TASK TO CARRY OUT:
Restate the following entries exactly, including every line.

Dataset entries:

(* ===== verification/Actor.v ===== *)
(** The WAL replicator actor (replicator/actor.rs): one task that serves
    control events and replicate requests, with ACK readers, the expiration
    scheduler and the other writers of the partition state running beside
    it. A handler is a program of segments; each segment is the synchronous
    code between two awaits and runs as one step, and any background step can
    come between two segments. *)

From S2P Require Import Prelude Types Quorum Replicator Secondary.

ANSWER SECTION:
(* ===== verification/Actor.v ===== *)
(** The WAL replicator actor (replicator/actor.rs): one task that serves
    control events and replicate requests, with ACK readers, the expiration
    scheduler and the other writers of the partition state running beside
    it. A handler is a program of segments; each segment is the synchronous
    code between two awaits and runs as one step, and any background step can
    come between two segments. *)

From S2P Require Import Prelude Types Quorum Replicator Secondary.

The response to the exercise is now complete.